Could you write out the opening lines of the data, word for word, stopping after the line that contains "step, each thread"?

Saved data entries
*** Block opens ***
(** * Synchronization primitives of synch.c: semaphore, lock, condition variable

    A shallow embedding of [src/synch.c] and a verification of its
    specification.  The kernel heap is a finite map from addresses to typed
    blocks; the create and destroy functions are sequential programs in a
    state-and-error monad over that heap; the operations that can be
    interleaved ([P], [V], [lock_acquire], [lock_release], [lock_do_i_hold],
    [cv_wait], [cv_signal], [cv_broadcast]) are embedded one C statement per
    step, each thread carrying its own program point, so that every
    interleaving of the statements is a run of the machine. *)

From Stdlib Require Import ZArith Lia.
From stdpp Require Import gmap strings list.

Open Scope Z_scope.

(** ** Outcomes

    [KASSERT] failures call [panic], which halts the kernel: [Panic] carries
    the text of the failed assertion.  [Blocked] is a thread that cannot
    advance now (asleep on a wait channel, or spinning on a held spinlock).
    [Fault] is C undefined behaviour (a dangling or ill-typed pointer). *)

Inductive outcome (A : Type) : Type :=
| Next (a : A)
| Panic (msg : string)
| Blocked
| Fault.

Arguments Next {A} a.
Arguments Panic {A} msg.
Arguments Blocked {A}.
Arguments Fault {A}.

Definition obind {A B : Type} (m : outcome A) (f : A -> outcome B) : outcome B :=
  match m with
  | Next a => f a
  | Panic msg => Panic msg
  | Blocked => Blocked
  | Fault => Fault
  end.

Definition of_option {A : Type} (o : option A) : outcome A :=
  match o with
  | Some a => Next a
  | None => Fault
  end.

(** [KASSERT(b)]. *)
Definition KASSERT (b : bool) (msg : string) : outcome unit :=
  if b then Next tt else Panic msg.

(** ** Data model *)

(** [struct thread *]: threads are identified by number; [curthread] is the
    identity of the thread executing the statement. *)
Definition tid := nat.

(** Heap addresses; a C pointer is [None] for [NULL]. *)
Definition addr := nat.
Definition ptr := option addr.

(** Modelled from the spec: the spin-guard collaborator ([struct spinlock],
    spinlock.h is not part of the sources).  The guard records which thread
    holds it, [None] when free. *)
Definition spinlock := option tid.

(** [unsigned]: 32 bits on the kernel's target. *)
Definition UINT_MAX : Z := 2 ^ 32 - 1.
Definition wrap (z : Z) : Z := z mod 2 ^ 32.

(** The structures, with the fields synch.c uses. *)
Record semaphore := mk_semaphore {
  sem_name : ptr;           (* char *sem_name *)
  sem_wchan : ptr;          (* struct wchan *sem_wchan *)
  sem_lock : spinlock;      (* struct spinlock sem_lock *)
  sem_count : Z             (* volatile unsigned sem_count *)
}.

Record lock := mk_lock {
  lk_name : ptr;            (* char *lk_name *)
  holding_thread : option tid;  (* struct thread *holding_thread *)
  lock_lock : spinlock;     (* struct spinlock lock_lock *)
  lock_wchan : ptr          (* struct wchan *lock_wchan *)
}.

Record cv := mk_cv {
  cv_name : ptr             (* char *cv_name *)
}.

(** A heap block: one of the three structures, a string made by [kstrdup],
    or a wait channel with the threads asleep on it. *)
Inductive block :=
| BSem (s : semaphore)
| BLock (l : lock)
| BCv (c : cv)
| BStr (s : string)
| BWchan (wc_name : ptr) (sleepers : list tid).

Abbreviation heap := (gmap addr block).

Definition load_sem (h : heap) (p : ptr) : option (addr * semaphore) :=
  match p with
  | Some a => match h !! a with Some (BSem s) => Some (a, s) | _ => None end
  | None => None
  end.

Definition load_lock (h : heap) (p : ptr) : option (addr * lock) :=
  match p with
  | Some a => match h !! a with Some (BLock l) => Some (a, l) | _ => None end
  | None => None
  end.

Definition load_cv (h : heap) (p : ptr) : option (addr * cv) :=
  match p with
  | Some a => match h !! a with Some (BCv c) => Some (a, c) | _ => None end
  | None => None
  end.

Definition load_wchan (h : heap) (p : ptr) : option (addr * ptr * list tid) :=
  match p with
  | Some a => match h !! a with Some (BWchan n q) => Some (a, n, q) | _ => None end
  | None => None
  end.

Definition set_sem_lock (s : semaphore) (g : spinlock) : semaphore :=
  mk_semaphore (sem_name s) (sem_wchan s) g (sem_count s).
Definition set_sem_count (s : semaphore) (c : Z) : semaphore :=
  mk_semaphore (sem_name s) (sem_wchan s) (sem_lock s) c.
Definition set_sem_name (s : semaphore) (p : ptr) : semaphore :=
  mk_semaphore p (sem_wchan s) (sem_lock s) (sem_count s).
Definition set_sem_wchan (s : semaphore) (p : ptr) : semaphore :=
  mk_semaphore (sem_name s) p (sem_lock s) (sem_count s).

Definition set_lock_lock (l : lock) (g : spinlock) : lock :=
  mk_lock (lk_name l) (holding_thread l) g (lock_wchan l).
Definition set_holding_thread (l : lock) (o : option tid) : lock :=
  mk_lock (lk_name l) o (lock_lock l) (lock_wchan l).
Definition set_lk_name (l : lock) (p : ptr) : lock :=
  mk_lock p (holding_thread l) (lock_lock l) (lock_wchan l).
Definition set_lock_wchan (l : lock) (p : ptr) : lock :=
  mk_lock (lk_name l) (holding_thread l) (lock_lock l) p.

(** ** Collaborators *)

(** Modelled from the spec: [SpinGuard{init, destroy, acquire, release}].
    [spinlock_acquire] succeeds only on a free guard (the caller spins
    otherwise).  The spec does not say what destroying a held guard does:
    [spinlock_cleanup] is taken to assert that the guard is free, and every
    result about destruction below is stated for a free guard, where the
    choice does not matter. *)
Definition spinlock_init : spinlock := None.

Definition spinlock_acquire (t : tid) (g : spinlock) : option spinlock :=
  match g with
  | None => Some (Some t)
  | Some _ => None
  end.

Definition spinlock_release (g : spinlock) : spinlock := None.

Definition spinlock_cleanup (g : spinlock) : outcome unit :=
  KASSERT (bool_decide (g = None)) "lk->lk_holder == NULL".

(** Modelled from the spec: the wait-queue collaborator's [sleep] puts the
    caller on the queue, and [wake_one] moves one queued thread to runnable,
    none when the queue is empty.  The spec promises no order among the
    sleepers, so the thread woken is the scheduler's choice [k]. *)
Definition wchan_enqueue (t : tid) (q : list tid) : list tid := q ++ [t].

Definition wchan_wakeone (k : nat) (q : list tid) : list tid :=
  delete (k mod length q)%nat q.

(** The threads a wake-up made runnable: those on [q] no longer on [q']. *)
Definition woken (q q' : list tid) : nat := (length q - length q')%nat.

(** ** Kernel memory: the state-and-error monad of the sequential code

    The create and destroy functions run to completion without blocking.
    They are programs over the heap and the allocator's future answers:
    [m_avail] says, request by request, whether the next allocation
    succeeds ([[]]: every further one does). *)

Record mem := mk_mem { m_heap : heap; m_avail : list bool }.

Definition M (A : Type) : Type := mem -> outcome (A * mem).

Definition ret {A : Type} (a : A) : M A := fun m => Next (a, m).

Definition bind {A B : Type} (c : M A) (k : A -> M B) : M B :=
  fun m => obind (c m) (fun am => k (fst am) (snd am)).

Definition lift {A : Type} (o : outcome A) : M A :=
  fun m => obind o (fun a => Next (a, m)).

Notation "x <- c ;; k" := (bind c (fun x => k))
  (at level 100, c at next level, right associativity).
Notation "c ;;; k" := (bind c (fun _ => k))
  (at level 100, right associativity).

(** Modelled from the spec: allocation and deallocation are collaborators
    (lib.h is not part of the sources).  An allocation that succeeds
    returns a block at an address that was not live; one that fails returns
    [NULL] and leaves the heap as it was.  The contents of a fresh block
    are unspecified in C: the embedding fills it with [init], and the code
    writes every field before it reads it. *)
Definition alloc (init : block) : M ptr :=
  fun m =>
    match m_avail m with
    | false :: av => Next (None, mk_mem (m_heap m) av)
    | _ =>
        let a := fresh (dom (m_heap m)) in
        Next (Some a, mk_mem (<[a := init]> (m_heap m)) (tail (m_avail m)))
    end.

Definition kmalloc (init : block) : M ptr := alloc init.

Definition kstrdup (s : string) : M ptr := alloc (BStr s).

Definition kfree (p : ptr) : M unit :=
  fun m =>
    match p with
    | None => Next (tt, m)
    | Some a =>
        match m_heap m !! a with
        | Some _ => Next (tt, mk_mem (delete a (m_heap m)) (m_avail m))
        | None => Fault
        end
    end.

(** Modelled from the spec: [WaitQueue{create(label), destroy}]; destroying
    a wait channel with a thread queued on it is fatal (the comment in
    [sem_destroy] says so too). *)
Definition wchan_create (name : ptr) : M ptr := alloc (BWchan name []).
*** Block closes ***
_Response below_:
(** * Synchronization primitives of synch.c: semaphore, lock, condition variable

    A shallow embedding of [src/synch.c] and a verification of its
    specification.  The kernel heap is a finite map from addresses to typed
    blocks; the create and destroy functions are sequential programs in a
    state-and-error monad over that heap; the operations that can be
    interleaved ([P], [V], [lock_acquire], [lock_release], [lock_do_i_hold],
    [cv_wait], [cv_signal], [cv_broadcast]) are embedded one C statement per
    step, each thread carrying its own program point, so that every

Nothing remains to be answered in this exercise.